* **TASK OBJECTIVE**
Would you copy the material below word for word, beginning with its first line and ending with the line that contains "match fuel with"?

[Start of Attachment]

(** The deployment and the events that were sent *)
Record SyncStore := mkSync { ss_deployment : D; ss_events : list StoreEvent }.

Fixpoint retry_loop {A} (fuel : nat) (backoff : ExponentialBackoff) (f : result StoreError A)
    : option (result StoreError A) :=
  match fuel with
  | O => None
  | S fuel =>
      match (if available (bo_attempt backoff) then f else Err DatabaseUnavailable) with
      | Ok v => Some (Ok v)
      | Err DatabaseUnavailable => retry_loop fuel (next_attempt backoff).2 f
      | Err e => Some (Err e)
      | Panic => Some Panic
      end
  end.

Definition retry {A} (f : result StoreError A) : option (result StoreError A) :=
  retry_loop fuel (backoff_new BACKOFF_BASE BACKOFF_CEIL) f.

Definition try_send_store_event (s : SyncStore) (event : StoreEvent) : SyncStore :=
  if negb disable_notifications
  then if can_send event then mkSync (ss_deployment s) (ss_events s ++ [event]) else s
  else s.

Definition same_subgraph (mods : list EntityModification) (id : DeploymentHash) : bool :=
  forallb (fun md => bool_decide (subgraph_id (mod_entity_key md) = id)) mods.

Definition sync_transact_block_operations (s : SyncStore) (block_ptr_to : BlockPtr)
    (firehose_cursor : option string) (mods : list EntityModification)
    (data_sources : list StoredDynamicDataSource) (deterministic_errors : list SubgraphError)
    : option (result StoreError SyncStore) :=
  if negb (same_subgraph mods site) then Some Panic
  else retry (
    let? r := vs_transact (ss_deployment s) block_ptr_to firehose_cursor mods data_sources
                deterministic_errors in
    Ok (try_send_store_event (mkSync r.1 (ss_events s)) r.2)).

Definition sync_revert_block_operations (s : SyncStore) (block_ptr_to : BlockPtr)
    (firehose_cursor : option string) : option (result StoreError SyncStore) :=
  retry (let? r := vs_revert (ss_deployment s) block_ptr_to firehose_cursor in
         Ok (try_send_store_event (mkSync r.1 (ss_events s)) r.2)).

Definition sync_get (s : SyncStore) (key : EntityKey) (block : BlockNumber)
    : option (result StoreError (option Entity)) :=
  retry (vs_get (ss_deployment s) key block).

Definition sync_get_many (s : SyncStore) (ids_for_type : gmap EntityType (list string))
    (block : BlockNumber) : option (result StoreError (gmap EntityType (list Entity))) :=
  retry (vs_get_many (ss_deployment s) ids_for_type block).

Definition sync_load_dynamic_data_sources (s : SyncStore) (block : BlockNumber)
    : option (result StoreError (list StoredDynamicDataSource)) :=
  retry (vs_load (ss_deployment s) block).

End SyncStore.
Arguments SyncStore : clear implicits.

(** ** Requests *)

Inductive Request :=
| ReqWrite (block_ptr : BlockPtr) (firehose_cursor : option string) (mods : list EntityModification)
    (data_sources : list StoredDynamicDataSource) (deterministic_errors : list SubgraphError)
| ReqRevertTo (block_ptr : BlockPtr) (firehose_cursor : option string).

Definition request_ptr (r : Request) : BlockPtr :=
  match r with ReqWrite ptr _ _ _ _ | ReqRevertTo ptr _ => ptr end.

Definition request_cursor (r : Request) : option string :=
  match r with ReqWrite _ cursor _ _ _ | ReqRevertTo _ cursor => cursor end.

(** ** Which queued requests are visible *)

Record BlockTracker := mkTracker { bt_revert : BlockNumber; bt_block : BlockNumber }.

Definition tracker_new : BlockTracker := mkTracker BLOCK_NUMBER_MAX BLOCK_NUMBER_MAX.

[End of Attachment]

* **TASK ANSWER**
(** The deployment and the events that were sent *)
Record SyncStore := mkSync { ss_deployment : D; ss_events : list StoreEvent }.

Fixpoint retry_loop {A} (fuel : nat) (backoff : ExponentialBackoff) (f : result StoreError A)
    : option (result StoreError A) :=
  match fuel with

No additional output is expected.